(Collected data)
========

Lemma grouped_series_has_every_day_witness :
  exists pts,
    render_line_chart gap_df (grouped_config (JStr "Pump") (JStr "flow") (JStr "sum"))
    = Ok [{| name := Aggregate (JStr "flow") (JStr "sum"); points := pts |}]
    /\ map fst pts = map (fun d => Some (Timestamp d)) (day_bins (rows gap_df))
    /\ In (Some (Timestamp 19724), empty_bin_value (JStr "sum")) pts.
Proof.
  destruct (grouped_series_has_every_day gap_df (JStr "Pump") (JStr "sum") "flow")
    as (pts & H1 & H2 & _ & H3).
  - left. reflexivity.
  - reflexivity.
  - reflexivity.
  - vm_compute. repeat constructor.
  - exists pts. repeat split; auto. apply H3.
    + vm_compute. auto.
    + reflexivity.
Defined.

(** The example of the specification: one day with 10, 20 and 30. *)
Example grouped_single_day :
  let df := load_and_process_data
              (Some (Content (JList [pump "A1" "2024-01-01T01:00:00Z" (10 # 1);
                                     pump "A2" "2024-01-01T02:00:00Z" (20 # 1);
                                     pump "A3" "2024-01-01T03:00:00Z" (30 # 1)]))) in
  render_line_chart df (grouped_config (JStr "Pump") (JStr "flow") (JStr "sum"))
  = Ok [{| name := Aggregate (JStr "flow") (JStr "sum");
           points := [(Some (Timestamp 19723), Val (JNum (60 # 1)))] |}]
  /\ render_line_chart df (grouped_config (JStr "Pump") (JStr "flow") (JStr "mean"))
     = Ok [{| name := Aggregate (JStr "flow") (JStr "mean");
              points := [(Some (Timestamp 19723), Val (JNum (20 # 1)))] |}].
Proof. vm_compute. split; reflexivity. Qed.

(** C5 fails: 2024-01-02 has no row and is in the series, as 0 under [sum]
    and as a missing value under [mean]. *)
Lemma day_without_rows_is_emitted :
  filter (in_bin 19724) (rows gap_df) = []
  /\ render_line_chart gap_df (grouped_config (JStr "Pump") (JStr "flow") (JStr "sum"))
     = Ok [{| name := Aggregate (JStr "flow") (JStr "sum");
              points := [(Some (Timestamp 19723), Val (JNum (30 # 1)));
                         (Some (Timestamp 19724), Val (JNum (0 # 1)));
                         (Some (Timestamp 19725), Val (JNum (30 # 1)))] |}]
  /\ render_line_chart gap_df (grouped_config (JStr "Pump") (JStr "flow") (JStr "mean"))
     = Ok [{| name := Aggregate (JStr "flow") (JStr "mean");
              points := [(Some (Timestamp 19723), Val (JNum (15 # 1)));
                         (Some (Timestamp 19724), Val JNull);
                         (Some (Timestamp 19725), Val (JNum (30 # 1)))] |}].
Proof. repeat split; vm_compute; reflexivity. Qed.

(** ** Keys of [groupby] *)

Lemma py_eqb_spec (a b : json) :
  py_eqb a b = true
  <-> (exists s, a = JStr s /\ b = JStr s)
      \/ (exists p q, json_number a = Some p /\ json_number b = Some q /\ (p == q)%Q).
Proof.
  unfold py_eqb. split.
  - intros H.
    destruct a as [|[]|x|x|x|x]; destruct b as [|[]|y|y|y|y]; simpl in H;
      try discriminate;
      try (left; apply String.eqb_eq in H; subst; eauto; fail);
      right; apply Qeq_bool_iff in H; simpl; eauto.
  - intros [(s & -> & ->) | (p & q & Ha & Hb & Hq)].
    + apply String.eqb_refl.
    + rewrite Ha, Hb. apply Qeq_bool_iff in Hq.
      destruct a; try discriminate; destruct b; try discriminate; exact Hq.
Qed.

Lemma py_eqb_sym (a b : json) : py_eqb a b = true -> py_eqb b a = true.
Proof.
  rewrite !py_eqb_spec. intros [(s & -> & ->) | (p & q & Ha & Hb & Hq)]; [eauto|].
  right. exists q, p. repeat split; auto. now symmetry.
Qed.

Lemma py_eqb_trans (a b c : json) :
  py_eqb a b = true -> py_eqb b c = true -> py_eqb a c = true.
Proof.
  rewrite !py_eqb_spec.
  intros [(s & -> & ->) | (p & q & Ha & Hb & Hq)]
         [(s' & Hs & ->) | (p' & q' & Hb' & Hc & Hq')].
  - left. injection Hs as <-. eauto.
  - discriminate.
  - subst b. discriminate.
  - right. rewrite Hb in Hb'. injection Hb' as <-.
    exists p, q'. repeat split; auto. now rewrite Hq.
Qed.

Lemma py_eqb_refl (a : json) :
  hashable a = true -> notnull a = true -> py_eqb a a = true.
Proof.
  intros Hh Hn. apply py_eqb_spec.
  destruct a as [|[]| | | |]; try discriminate; [right|right|right|left]; eauto;
    eexists _, _; repeat split; reflexivity.
Qed.

Lemma py_eqb_notnull (a b : json) : py_eqb a b = true -> notnull a = true /\ notnull b = true.
Proof.
  rewrite py_eqb_spec. intros [(s & -> & ->) | (p & q & Ha & Hb & _)]; [auto|].
  destruct a, b; try discriminate; auto.
Qed.

Lemma same_key_refl (a : json) : hashable a = true -> same_key a a = true.
Proof.
  intros H. unfold same_key. destruct (isnull a) eqn:E; [reflexivity|].
  simpl. apply py_eqb_refl; [exact H|]. unfold notnull. now rewrite E.
Qed.

Lemma same_key_trans (a b c : json) :
  same_key a b = true -> same_key b c = true -> same_key a c = true.
Proof.
  unfold same_key. rewrite !orb_true_iff, !andb_true_iff.
  intros [[Ha Hb] | Hab] [[Hb' Hc] | Hbc].
  - auto.
  - apply py_eqb_notnull in Hbc. unfold notnull in Hbc. rewrite Hb in Hbc.
    destruct Hbc; discriminate.
  - apply py_eqb_notnull in Hab. unfold notnull in Hab. rewrite Hb' in Hab.
    destruct Hab; discriminate.
  - right. eapply py_eqb_trans; eauto.
Qed.

Lemma dedup_In (l : list json) (x : json) : In x (dedup l) -> In x l.
Proof.
  induction l as [|a l IH]; simpl; [auto|].
  intros [-> | H]; [auto|]. apply filter_In in H. right. now apply IH.
Qed.

Lemma dedup_cover (l : list json) (x : json) :
  Forall (fun v => hashable v = true) l -> In x l ->
  exists y, In y (dedup l) /\ same_key y x = true.
Proof.
  induction 1 as [|a l Ha Hl IH]; simpl; [contradiction|].
  intros [-> | Hx].
  - exists x. split; [auto | now apply same_key_refl].
  - destruct (IH Hx) as [y [Hy Hyx]].
    destruct (same_key a y) eqn:E.
    + exists a. split; [auto|]. eapply same_key_trans; eauto.
    + exists y. split; [|exact Hyx]. right. apply filter_In. now rewrite E.
Qed.

(** ** Individual line charts *)

Section IndividualFacts.
Context {P : Pandas} {L : PandasLaws P}.



(** A key of the grouping is the [pld] of a row, equal to itself. *)
Lemma key_has_row (df : DataFrame) (k : json) :
  forallb hashable (pld_column df) = true ->
  In k (sort_keys (dedup (filter notnull (pld_column df)))) ->
  exists r, In r (group (rows df) "pld" k).
Proof.
  intros Hh Hk.
  apply (Permutation_in _ (sort_keys_perm _)), dedup_In, filter_In in Hk.
  destruct Hk as [Hin Hn]. unfold pld_column in Hin.
  apply in_map_iff in Hin. destruct Hin as [r [<- Hr]].
  exists r. apply filter_In. split; [exact Hr|].
  apply py_eqb_refl; [|exact Hn].
  rewrite forallb_forall in Hh. apply Hh. unfold pld_column.
  now apply (in_map (fun r => cell r "pld")).
Qed.


End IndividualFacts.


(** The end-to-end example of the specification. *)
Example individual_series_example :
  render_line_chart upload_example_df (individual_config (JStr "Pump") (JStr "flow"))
  = Ok [{| name := Pld (JStr "A1");
           points := [(Some 1704067200000000000, Val (JNum (5 # 1)));
                      (Some 1704153600000000000, Val (JNum (9 # 1)))] |}].
Proof. vm_compute. reflexivity. Qed.

(** Two readings of one pump at the same instant, under the reference
    sort: they are drawn in the order of the upload. *)
Example tied_rows_example :
  render_line_chart tie_df (individual_config (JStr "Pump") (JStr "flow"))
  = Ok [{| name := Pld (JStr "A1");
           points := [(Some 1704096000000000000, Val (JNum (1 # 1)));
                      (Some 1704096000000000000, Val (JNum (2 # 1)))] |}].
Proof. vm_compute. reflexivity. Qed.


(** ** Big numbers *)

Lemma time_le_refl (a : option Z) : time_le a a.
Proof. destruct a; simpl; auto; lia. Qed.

Lemma StronglySorted_filter {A} (R : A -> A -> Prop) (p : A -> bool) (l : list A) :
  StronglySorted R l -> StronglySorted R (filter p l).
Proof.
  induction 1 as [|a l Hs IH Ha]; simpl; [constructor|].
  destruct (p a); [|exact IH]. constructor; [exact IH|].
  apply Forall_forall. intros x Hx. apply filter_In in Hx.
  rewrite Forall_forall in Ha. now apply Ha.
Qed.




Section BigNumberFacts.
Context {P : Pandas} {L : PandasLaws P}.






End BigNumberFacts.


(** The examples of the specification: final readings of 5 and 7 sum to 12;
    no rows give "N/A". *)
Example big_number_examples :
  render_big_number gap_df (big_number_config (JStr "Pump") (JStr "flow") (JStr "sum"))
  = Ok (Formatted (Fin (50 # 1)))
  /\ render_big_number sparse_df (big_number_config (JStr "Pump") (JStr "flow") (JStr "sum"))
     = Ok (Formatted (Fin (12 # 1)))
  /\ render_big_number {| dtypes := dtypes gap_df; rows := [] |}
       (big_number_config (JStr "Pump") (JStr "flow") (JStr "sum")) = Ok NA.
Proof. repeat split; vm_compute; reflexivity. Qed.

========

> **Problem statement**: Going back to the entries above, set down exactly the lines that begin at the one with "let df := load_and_process_data" and end at the one with "points := [(Some (Timestamp 19723), Val (JNum (30", both included, and nothing else.

> **Response area**:
  let df := load_and_process_data
              (Some (Content (JList [pump "A1" "2024-01-01T01:00:00Z" (10 # 1);
                                     pump "A2" "2024-01-01T02:00:00Z" (20 # 1);
                                     pump "A3" "2024-01-01T03:00:00Z" (30 # 1)]))) in
  render_line_chart df (grouped_config (JStr "Pump") (JStr "flow") (JStr "sum"))
  = Ok [{| name := Aggregate (JStr "flow") (JStr "sum");
           points := [(Some (Timestamp 19723), Val (JNum (60 # 1)))] |}]
  /\ render_line_chart df (grouped_config (JStr "Pump") (JStr "flow") (JStr "mean"))
     = Ok [{| name := Aggregate (JStr "flow") (JStr "mean");
              points := [(Some (Timestamp 19723), Val (JNum (20 # 1)))] |}].
Proof. vm_compute. split; reflexivity. Qed.

(** C5 fails: 2024-01-02 has no row and is in the series, as 0 under [sum]
    and as a missing value under [mean]. *)
Lemma day_without_rows_is_emitted :
  filter (in_bin 19724) (rows gap_df) = []
  /\ render_line_chart gap_df (grouped_config (JStr "Pump") (JStr "flow") (JStr "sum"))
     = Ok [{| name := Aggregate (JStr "flow") (JStr "sum");
              points := [(Some (Timestamp 19723), Val (JNum (30 # 1)));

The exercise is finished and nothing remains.